Japan has a unique working culture that values hard working attitudes and politeness, both of which are traditionally ingrained in the minds of Japanese people for centuries. Unlike the west, many Japanese people are expected to dedicate so much of their time and effort to their work, and participate in social parties with their boss and co-workers. You are also expected to be very respectful and courteous not only to your clients and customers, but also to your boss and fellow colleagues. Although many expats find it hard to understand, a strong sense of conformity is expected in the office.
Aside from the work culture and ethics, here are some things you should know about while you are employed at a Japanese firm. Many employers tend to take advantage of their employees, even ignoring their basic rights. However, if they ever do this to you, you have every right to object to it, or discuss with the local authorities. Therefore, it is important that you understand the basic laws that are meant to protect every worker.

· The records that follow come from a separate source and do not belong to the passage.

(** * web.py: the filter and regression logic of the housing dashboard

    The script loads one table (one row per town and year) and derives
    four views from it: a top-N bar chart for one year, a scatter plot over
    a year range and a census-unit range, a time series for one town, and
    a degree-1 least-squares fit for one year.

    Numbers of the float columns are modelled as exact rationals; a missing
    cell (pandas' NaN) is [None]. Rounding of binary floating point is not
    part of that model; the module [Doubles] rebuilds the goodness of fit
    of lines 200 to 203 on binary64 numbers, where rounding decides which
    branch of line 203 is taken. *)

From Stdlib Require Import ZArith QArith Qminmax Qabs Lqa Lia String.
From Stdlib Require PrimFloat Uint63.
From stdpp Require Import base decidable option list sorting strings gmap.

Local Open Scope Z_scope.

(** ** Data model *)

(** One observation. [Year] is an integer column; the three numeric columns
    are float columns in which a cell may be missing. *)
Record Row := mkRow {
  Town : string;
  Year : Z;
  Census_Units_2010 : option Q;
  Total_Assisted_Units : option Q;
  Percent_Affordable : option Q
}.

Abbreviation DataFrame := (list Row).

(** The columns the script sorts, filters or fits on. *)
Inductive Column :=
  | col_Year
  | col_2010_Census_Units
  | col_Total_Assisted_Units
  | col_Percent_Affordable.

(** [df[c]] at one row, as a float: an integer year is a present number. *)
Definition cell (c : Column) (r : Row) : option Q :=
  match c with
  | col_Year => Some (inject_Z (Year r))
  | col_2010_Census_Units => Census_Units_2010 r
  | col_Total_Assisted_Units => Total_Assisted_Units r
  | col_Percent_Affordable => Percent_Affordable r
  end.

Global Instance Qle_dec (x y : Q) : Decision (x <= y)%Q.
Proof.
  destruct (Qle_bool x y) eqn:E.
  - left. by apply Qle_bool_iff.
  - right. intros H. apply Qle_bool_iff in H. congruence.
Defined.

Global Instance Qeq_decision (x y : Q) : Decision (x == y)%Q := Qeq_dec x y.

(** Float comparison [a <= b]: false as soon as one side is NaN. *)
Definition float_le (a b : option Q) : Prop :=
  match a, b with
  | Some x, Some y => (x <= y)%Q
  | _, _ => False
  end.

Global Instance float_le_dec a b : Decision (float_le a b).
Proof. destruct a, b; simpl; apply _. Defined.

(** ** Widget lists *)

(** [years = sorted(df["Year"].unique())] *)
Definition years (df : DataFrame) : list Z :=
  merge_sort Z.le (remove_dups (Year <$> df)).

(** ** Section 1 and 4: one year *)

(** [df_year = df[df["Year"] == year_selected].copy()] *)
Definition df_year (df : DataFrame) (year_selected : Z) : DataFrame :=
  filter (λ r, Year r = year_selected) df.

(** The number of rows the table holds for a year
    ([df["Year"].value_counts()] at that year, 0 when absent). *)
Definition year_count (df : DataFrame) (y : Z) : nat :=
  count_occ Z.eq_dec (Year <$> df) y.

(** ** Section 2: year range and census-unit range *)

(** [df_range = df[(df["Year"] >= year_range[0]) & (df["Year"] <= year_range[1])].copy()] *)
Definition df_range (df : DataFrame) (year_range : Z * Z) : DataFrame :=
  filter (λ r, year_range.1 <= Year r ∧ Year r <= year_range.2) df.

(** The present cells of a column, in row order. *)
Definition values (c : Column) (df : DataFrame) : list Q :=
  omap (cell c) df.

(** [Series.min()] and [Series.max()]: missing cells are skipped, and the
    result is NaN when no cell is present. *)
Definition series_min (l : list Q) : option Q :=
  match l with
  | [] => None
  | x :: l' => Some (foldr Qmin x l')
  end.

Definition series_max (l : list Q) : option Q :=
  match l with
  | [] => None
  | x :: l' => Some (foldr Qmax x l')
  end.

(** A number that binary64 holds exactly. Every cell of a float column
    is one, and so is every integer of magnitude below 2^53; [float(...)]
    returns such a number unchanged. *)
Definition is_double (q : Q) : Prop :=
  ∃ m e : Z, Z.abs m < 2 ^ 53 ∧ -1074 ≤ e ≤ 971 ∧ (q == inject_Z m * 2 ^ e)%Q.

(** [min_units = float(df_range["2010 Census Units"].min())] and
    [max_units] likewise, for any column. The minimum and the maximum are
    taken as the numbers they are: [float(...)] is the identity on the
    doubles ([is_double]) and is not modelled beyond them. *)
Definition min_units (c : Column) (view : DataFrame) : option Q :=
  series_min (values c view).

Definition max_units (c : Column) (view : DataFrame) : option Q :=
  series_max (values c view).

(** [df_range[(df_range[c] >= units_low) & (df_range[c] <= units_high)].copy()] *)
Definition units_filter (c : Column) (units_low units_high : option Q)
    (view : DataFrame) : DataFrame :=
  filter (λ r, float_le units_low (cell c r) ∧ float_le (cell c r) units_high) view.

Working overtime is prevalent in Japanese offices. Certain employees work dangerously long hours with very little time to sleep. It has become a serious problem that the government has changed to laws to restrict working hours. Some employers don’t pay any overtime, or pay you a fixed amount regardless of how much you work. Of course this is illegal. If you are aware that your employer doesn’t pay you for overtime, record any overtime that you did until you resign. You should also consult your local Labor Standard Inspection office, whose link I’ll provide below. Depending on the circumstances, your employer will be forced to pay for any unpaid overtime.
Health care and pension
Your employer is required to enroll in health care and pension for all of its employees. Health care covers private medical fees ranging from common cold to dental treatments. You only pay 30% of the entire medical fees. Pension is paid monthly until you reach the age of retirement. But whether you plan to retire in Japan or not, it will still be deducted from your salary, along with your health care premium. If you have a spouse that works at home, he or she should also be covered by your health insurance. Roughly 18 to 19% of the premium is deducted from your monthly salary.
Aside from health care and pension, you are covered with employment insurance, which provides financial support in case you are laid off or wish to resign. A small sum is deducted from your salary every month. If you resign for personal reasons, you will be given 90 days worth of benefit. If you are laid off, you can receive benefits for a longer period. And due to COVID-19, all recipients who currently receive the benefit is entitled to an additional 60 days. In order to continue receiving the benefit every month, you must file a monthly report showing that you are actively seeking a job.
Also, Japan has passed a law allowing dads to take paternity leave. Dads can go on leave for up to 6 months and receive 67% of their original salary. As Japanese society struggles for gender equality in the office, and help families raise children, this is great news for both moms and dads alike. But as Japanese society still frowns upon men taking paternal leave, not so many people are willing to discuss it with their employer. Read one of our past articles for more details; https://smart-relocate.com/en/2020/07/10/11912/
Last and not least….
Many workers in Japan live through harsh working conditions, and don’t notice that their basic rights are being violated. But this is because most people don’t know about these laws. However, if you feel you are being treated unfairly, you can consult your local Labor Standard Inspection Office, as mentioned earlier. They provide support in many languages.
Furthermore, if you are supporting a family with only your income, you are eligible for tax breaks and should discuss this with your employer. Raising a family can be a financial burden, and there are many kinds of benefits that you are entitled to use. We hope you can make the best out of your life here in Japan.